## TO DO
Return all lines from the listing below that include the word "after".
___ RECORDS FOR THE TASK ___
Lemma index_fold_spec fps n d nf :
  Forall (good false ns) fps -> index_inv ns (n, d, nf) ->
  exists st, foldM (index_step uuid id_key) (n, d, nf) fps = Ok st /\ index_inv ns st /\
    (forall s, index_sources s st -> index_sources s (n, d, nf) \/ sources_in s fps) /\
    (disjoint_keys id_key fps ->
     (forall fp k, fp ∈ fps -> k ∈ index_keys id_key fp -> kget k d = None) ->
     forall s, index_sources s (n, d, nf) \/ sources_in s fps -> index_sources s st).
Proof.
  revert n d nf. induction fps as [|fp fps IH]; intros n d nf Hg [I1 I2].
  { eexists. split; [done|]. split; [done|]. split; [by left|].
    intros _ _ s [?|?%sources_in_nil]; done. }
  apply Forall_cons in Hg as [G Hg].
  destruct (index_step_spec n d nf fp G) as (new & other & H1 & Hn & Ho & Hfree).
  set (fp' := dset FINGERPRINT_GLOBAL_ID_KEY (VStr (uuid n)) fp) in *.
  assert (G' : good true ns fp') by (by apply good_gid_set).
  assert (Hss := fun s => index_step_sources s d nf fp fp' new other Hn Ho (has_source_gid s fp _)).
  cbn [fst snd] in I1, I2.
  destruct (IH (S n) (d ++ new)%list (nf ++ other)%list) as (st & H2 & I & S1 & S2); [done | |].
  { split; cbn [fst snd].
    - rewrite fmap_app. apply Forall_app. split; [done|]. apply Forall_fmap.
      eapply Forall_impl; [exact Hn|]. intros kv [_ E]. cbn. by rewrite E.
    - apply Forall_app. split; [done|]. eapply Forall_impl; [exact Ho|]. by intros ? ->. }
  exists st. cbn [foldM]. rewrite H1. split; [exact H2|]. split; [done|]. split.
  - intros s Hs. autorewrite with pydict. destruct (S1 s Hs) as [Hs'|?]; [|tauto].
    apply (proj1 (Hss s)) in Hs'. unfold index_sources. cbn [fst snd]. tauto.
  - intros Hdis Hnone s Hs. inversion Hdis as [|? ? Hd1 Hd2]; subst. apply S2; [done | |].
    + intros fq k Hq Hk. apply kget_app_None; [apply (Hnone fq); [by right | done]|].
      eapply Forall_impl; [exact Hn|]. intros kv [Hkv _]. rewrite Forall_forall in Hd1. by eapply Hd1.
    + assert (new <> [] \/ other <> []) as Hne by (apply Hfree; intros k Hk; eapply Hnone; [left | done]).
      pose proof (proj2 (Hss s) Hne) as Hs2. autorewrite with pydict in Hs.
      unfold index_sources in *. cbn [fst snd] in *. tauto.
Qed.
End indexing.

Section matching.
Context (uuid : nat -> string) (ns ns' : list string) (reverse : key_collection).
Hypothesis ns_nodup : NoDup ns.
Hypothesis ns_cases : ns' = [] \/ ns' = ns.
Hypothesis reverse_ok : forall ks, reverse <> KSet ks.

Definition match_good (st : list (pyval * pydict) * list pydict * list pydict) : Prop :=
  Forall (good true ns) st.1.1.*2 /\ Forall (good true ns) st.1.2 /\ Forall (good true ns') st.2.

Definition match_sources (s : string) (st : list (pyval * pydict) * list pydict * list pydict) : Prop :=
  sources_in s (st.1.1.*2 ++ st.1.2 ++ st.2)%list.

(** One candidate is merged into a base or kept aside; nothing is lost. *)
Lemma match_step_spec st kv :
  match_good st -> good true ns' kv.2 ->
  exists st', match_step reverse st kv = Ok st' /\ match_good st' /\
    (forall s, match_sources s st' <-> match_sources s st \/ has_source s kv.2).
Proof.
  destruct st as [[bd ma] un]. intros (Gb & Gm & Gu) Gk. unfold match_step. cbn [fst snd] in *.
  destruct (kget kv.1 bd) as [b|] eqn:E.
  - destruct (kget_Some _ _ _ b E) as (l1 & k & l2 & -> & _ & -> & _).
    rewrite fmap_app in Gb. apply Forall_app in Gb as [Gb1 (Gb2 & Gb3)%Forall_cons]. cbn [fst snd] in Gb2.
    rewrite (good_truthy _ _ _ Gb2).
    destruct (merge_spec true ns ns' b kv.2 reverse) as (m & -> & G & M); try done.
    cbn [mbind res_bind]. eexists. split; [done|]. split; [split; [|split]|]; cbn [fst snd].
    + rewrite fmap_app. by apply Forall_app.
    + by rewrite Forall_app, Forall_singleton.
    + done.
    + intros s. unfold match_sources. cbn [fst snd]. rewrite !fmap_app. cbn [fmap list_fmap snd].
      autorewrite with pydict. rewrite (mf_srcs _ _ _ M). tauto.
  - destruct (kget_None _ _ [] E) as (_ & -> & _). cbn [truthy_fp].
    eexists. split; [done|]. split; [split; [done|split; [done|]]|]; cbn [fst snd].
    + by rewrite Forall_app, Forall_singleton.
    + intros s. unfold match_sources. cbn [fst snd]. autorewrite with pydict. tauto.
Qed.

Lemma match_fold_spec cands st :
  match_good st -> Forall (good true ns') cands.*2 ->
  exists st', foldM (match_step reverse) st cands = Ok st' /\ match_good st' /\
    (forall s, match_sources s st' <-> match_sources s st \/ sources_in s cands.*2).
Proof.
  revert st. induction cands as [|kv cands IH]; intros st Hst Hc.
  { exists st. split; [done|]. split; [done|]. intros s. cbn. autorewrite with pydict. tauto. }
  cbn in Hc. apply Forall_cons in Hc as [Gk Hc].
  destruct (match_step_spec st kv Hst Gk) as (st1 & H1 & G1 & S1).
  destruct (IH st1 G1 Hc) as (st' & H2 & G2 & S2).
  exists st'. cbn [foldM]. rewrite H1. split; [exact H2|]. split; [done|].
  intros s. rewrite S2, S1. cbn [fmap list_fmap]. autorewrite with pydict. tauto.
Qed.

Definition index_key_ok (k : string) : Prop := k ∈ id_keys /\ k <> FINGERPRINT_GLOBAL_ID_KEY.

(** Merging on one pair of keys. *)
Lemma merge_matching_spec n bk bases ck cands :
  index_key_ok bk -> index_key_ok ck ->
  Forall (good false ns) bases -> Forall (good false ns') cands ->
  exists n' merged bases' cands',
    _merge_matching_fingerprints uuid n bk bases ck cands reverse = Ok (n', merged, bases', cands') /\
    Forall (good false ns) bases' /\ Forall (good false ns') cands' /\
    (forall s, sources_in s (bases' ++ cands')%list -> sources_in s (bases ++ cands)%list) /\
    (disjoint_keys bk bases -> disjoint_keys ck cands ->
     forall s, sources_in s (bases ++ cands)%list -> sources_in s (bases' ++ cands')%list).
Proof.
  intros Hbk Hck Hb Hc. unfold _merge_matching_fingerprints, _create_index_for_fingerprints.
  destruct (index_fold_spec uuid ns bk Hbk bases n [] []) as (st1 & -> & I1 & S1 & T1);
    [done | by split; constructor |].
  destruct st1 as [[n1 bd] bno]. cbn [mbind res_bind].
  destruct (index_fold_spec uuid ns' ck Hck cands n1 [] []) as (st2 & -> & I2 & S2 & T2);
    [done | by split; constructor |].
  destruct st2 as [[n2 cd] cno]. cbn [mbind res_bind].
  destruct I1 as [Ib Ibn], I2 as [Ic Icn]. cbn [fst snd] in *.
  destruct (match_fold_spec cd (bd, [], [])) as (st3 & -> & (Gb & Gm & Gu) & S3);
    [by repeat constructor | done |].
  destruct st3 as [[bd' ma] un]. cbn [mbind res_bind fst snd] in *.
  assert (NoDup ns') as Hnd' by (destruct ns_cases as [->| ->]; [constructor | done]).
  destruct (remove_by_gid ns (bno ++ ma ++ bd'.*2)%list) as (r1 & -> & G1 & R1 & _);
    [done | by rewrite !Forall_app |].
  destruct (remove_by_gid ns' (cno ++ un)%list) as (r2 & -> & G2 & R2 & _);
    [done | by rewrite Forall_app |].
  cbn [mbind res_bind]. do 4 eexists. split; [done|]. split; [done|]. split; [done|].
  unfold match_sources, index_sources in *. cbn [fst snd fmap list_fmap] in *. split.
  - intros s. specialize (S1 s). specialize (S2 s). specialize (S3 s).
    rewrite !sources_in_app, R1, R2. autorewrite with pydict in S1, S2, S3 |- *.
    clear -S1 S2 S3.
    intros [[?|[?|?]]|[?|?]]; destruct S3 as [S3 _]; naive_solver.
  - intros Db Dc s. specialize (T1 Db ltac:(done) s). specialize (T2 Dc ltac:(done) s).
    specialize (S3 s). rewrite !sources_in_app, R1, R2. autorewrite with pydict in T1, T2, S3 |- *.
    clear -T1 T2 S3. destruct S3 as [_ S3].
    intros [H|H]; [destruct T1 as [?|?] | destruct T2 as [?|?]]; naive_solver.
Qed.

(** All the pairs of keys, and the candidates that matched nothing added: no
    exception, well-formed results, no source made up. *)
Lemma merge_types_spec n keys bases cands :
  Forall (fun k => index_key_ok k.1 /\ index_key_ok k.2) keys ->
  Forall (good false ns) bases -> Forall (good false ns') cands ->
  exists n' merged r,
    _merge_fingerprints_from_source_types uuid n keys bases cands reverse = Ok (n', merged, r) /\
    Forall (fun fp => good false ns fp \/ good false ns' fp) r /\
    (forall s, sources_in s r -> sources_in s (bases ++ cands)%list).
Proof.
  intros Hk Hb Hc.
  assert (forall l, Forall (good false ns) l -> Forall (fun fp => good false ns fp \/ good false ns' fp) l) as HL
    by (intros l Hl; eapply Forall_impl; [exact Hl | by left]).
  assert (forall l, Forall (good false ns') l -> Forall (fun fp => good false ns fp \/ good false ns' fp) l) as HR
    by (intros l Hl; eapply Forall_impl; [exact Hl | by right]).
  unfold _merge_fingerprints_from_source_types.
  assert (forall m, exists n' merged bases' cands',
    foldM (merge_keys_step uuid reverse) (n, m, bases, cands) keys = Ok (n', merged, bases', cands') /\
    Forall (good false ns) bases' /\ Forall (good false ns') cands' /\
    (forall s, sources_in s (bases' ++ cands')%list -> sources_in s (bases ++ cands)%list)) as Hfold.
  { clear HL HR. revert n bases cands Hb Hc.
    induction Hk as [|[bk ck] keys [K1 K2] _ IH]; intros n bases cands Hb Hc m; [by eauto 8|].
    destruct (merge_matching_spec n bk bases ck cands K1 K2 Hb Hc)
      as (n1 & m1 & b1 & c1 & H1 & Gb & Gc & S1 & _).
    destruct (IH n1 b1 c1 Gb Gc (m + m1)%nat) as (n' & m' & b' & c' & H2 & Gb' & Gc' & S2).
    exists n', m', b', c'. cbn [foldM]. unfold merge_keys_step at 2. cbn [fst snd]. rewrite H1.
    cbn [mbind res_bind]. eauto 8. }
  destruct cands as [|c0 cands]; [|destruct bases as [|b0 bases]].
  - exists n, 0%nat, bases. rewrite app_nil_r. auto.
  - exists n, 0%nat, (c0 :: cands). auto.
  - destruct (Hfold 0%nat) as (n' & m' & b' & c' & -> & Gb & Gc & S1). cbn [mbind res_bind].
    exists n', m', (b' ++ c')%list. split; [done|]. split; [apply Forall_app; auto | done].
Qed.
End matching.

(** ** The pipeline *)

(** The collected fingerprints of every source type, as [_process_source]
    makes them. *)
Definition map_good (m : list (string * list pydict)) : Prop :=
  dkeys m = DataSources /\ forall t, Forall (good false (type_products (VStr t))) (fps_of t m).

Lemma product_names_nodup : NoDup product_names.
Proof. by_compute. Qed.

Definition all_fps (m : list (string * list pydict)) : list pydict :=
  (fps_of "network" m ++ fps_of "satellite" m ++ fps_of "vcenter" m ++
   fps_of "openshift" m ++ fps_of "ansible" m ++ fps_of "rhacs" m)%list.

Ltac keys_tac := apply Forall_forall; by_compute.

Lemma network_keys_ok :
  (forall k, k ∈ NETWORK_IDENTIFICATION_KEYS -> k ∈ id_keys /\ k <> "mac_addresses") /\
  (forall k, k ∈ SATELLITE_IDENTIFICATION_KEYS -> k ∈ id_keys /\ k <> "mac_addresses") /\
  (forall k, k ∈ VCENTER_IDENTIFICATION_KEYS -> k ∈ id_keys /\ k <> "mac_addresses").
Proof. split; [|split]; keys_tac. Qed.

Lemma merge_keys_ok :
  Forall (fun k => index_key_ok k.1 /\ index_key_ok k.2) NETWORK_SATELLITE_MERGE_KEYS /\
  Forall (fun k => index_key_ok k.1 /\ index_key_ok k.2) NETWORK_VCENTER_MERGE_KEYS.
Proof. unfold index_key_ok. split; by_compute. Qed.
___
___ RECORDS FOR THE TASK ___
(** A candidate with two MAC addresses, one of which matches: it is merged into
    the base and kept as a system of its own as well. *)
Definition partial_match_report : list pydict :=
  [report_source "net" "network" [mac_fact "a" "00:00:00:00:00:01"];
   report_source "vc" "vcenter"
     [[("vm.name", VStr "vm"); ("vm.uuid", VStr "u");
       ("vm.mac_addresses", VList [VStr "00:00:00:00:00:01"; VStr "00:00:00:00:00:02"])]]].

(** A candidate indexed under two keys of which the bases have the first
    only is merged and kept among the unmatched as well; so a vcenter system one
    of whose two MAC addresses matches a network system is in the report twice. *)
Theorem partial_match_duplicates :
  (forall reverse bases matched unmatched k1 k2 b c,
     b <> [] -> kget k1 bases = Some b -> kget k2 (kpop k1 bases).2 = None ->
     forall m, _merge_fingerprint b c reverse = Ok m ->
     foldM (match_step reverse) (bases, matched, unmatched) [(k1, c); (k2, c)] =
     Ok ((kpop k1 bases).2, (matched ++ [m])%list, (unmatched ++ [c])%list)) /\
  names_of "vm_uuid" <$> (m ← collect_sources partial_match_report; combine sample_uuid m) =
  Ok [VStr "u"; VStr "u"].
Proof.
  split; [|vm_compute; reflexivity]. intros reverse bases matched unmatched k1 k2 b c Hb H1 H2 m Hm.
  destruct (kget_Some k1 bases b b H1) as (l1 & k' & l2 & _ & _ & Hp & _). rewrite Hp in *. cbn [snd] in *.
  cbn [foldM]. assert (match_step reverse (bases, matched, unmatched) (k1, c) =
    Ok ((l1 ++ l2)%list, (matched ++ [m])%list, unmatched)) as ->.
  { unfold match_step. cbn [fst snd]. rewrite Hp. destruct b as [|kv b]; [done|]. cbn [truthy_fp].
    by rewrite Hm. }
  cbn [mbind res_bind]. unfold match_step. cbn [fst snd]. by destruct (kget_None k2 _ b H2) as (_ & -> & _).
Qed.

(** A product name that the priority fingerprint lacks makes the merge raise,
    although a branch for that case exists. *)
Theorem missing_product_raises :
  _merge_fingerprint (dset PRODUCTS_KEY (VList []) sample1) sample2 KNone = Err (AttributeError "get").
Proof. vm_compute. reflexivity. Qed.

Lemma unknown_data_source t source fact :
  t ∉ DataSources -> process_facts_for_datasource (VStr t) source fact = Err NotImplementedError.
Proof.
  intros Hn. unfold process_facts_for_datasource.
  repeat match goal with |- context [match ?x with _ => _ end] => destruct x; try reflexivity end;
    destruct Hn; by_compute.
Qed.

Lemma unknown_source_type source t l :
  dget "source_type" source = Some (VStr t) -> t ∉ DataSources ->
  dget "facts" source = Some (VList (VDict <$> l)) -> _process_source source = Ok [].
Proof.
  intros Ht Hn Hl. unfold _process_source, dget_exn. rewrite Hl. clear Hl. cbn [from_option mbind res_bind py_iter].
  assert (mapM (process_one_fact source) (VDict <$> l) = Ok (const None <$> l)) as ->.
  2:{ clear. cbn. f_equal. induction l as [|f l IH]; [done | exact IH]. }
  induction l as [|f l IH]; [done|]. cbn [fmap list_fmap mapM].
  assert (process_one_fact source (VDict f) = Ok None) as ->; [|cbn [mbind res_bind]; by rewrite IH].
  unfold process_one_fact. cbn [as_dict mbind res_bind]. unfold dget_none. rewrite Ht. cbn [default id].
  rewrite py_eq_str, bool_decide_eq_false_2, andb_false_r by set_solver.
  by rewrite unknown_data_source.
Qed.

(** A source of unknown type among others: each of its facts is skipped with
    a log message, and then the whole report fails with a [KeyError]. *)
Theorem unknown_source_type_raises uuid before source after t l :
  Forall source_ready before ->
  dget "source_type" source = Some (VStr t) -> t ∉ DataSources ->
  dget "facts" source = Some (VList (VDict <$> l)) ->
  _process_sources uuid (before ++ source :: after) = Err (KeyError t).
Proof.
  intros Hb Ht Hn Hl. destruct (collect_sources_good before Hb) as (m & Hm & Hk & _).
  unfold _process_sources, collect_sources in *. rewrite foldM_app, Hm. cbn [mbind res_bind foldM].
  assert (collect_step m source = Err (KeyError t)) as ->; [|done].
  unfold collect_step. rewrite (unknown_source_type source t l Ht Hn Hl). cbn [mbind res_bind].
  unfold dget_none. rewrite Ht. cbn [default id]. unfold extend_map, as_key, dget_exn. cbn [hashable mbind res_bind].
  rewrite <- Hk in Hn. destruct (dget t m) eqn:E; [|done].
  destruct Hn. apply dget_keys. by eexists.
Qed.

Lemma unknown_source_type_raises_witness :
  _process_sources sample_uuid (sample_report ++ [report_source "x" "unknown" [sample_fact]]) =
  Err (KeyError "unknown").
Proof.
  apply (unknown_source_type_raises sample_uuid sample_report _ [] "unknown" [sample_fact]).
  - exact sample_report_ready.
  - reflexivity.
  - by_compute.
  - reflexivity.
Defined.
___
## THE COMPLETED TASK
Theorem unknown_source_type_raises uuid before source after t l :
  _process_sources uuid (before ++ source :: after) = Err (KeyError t).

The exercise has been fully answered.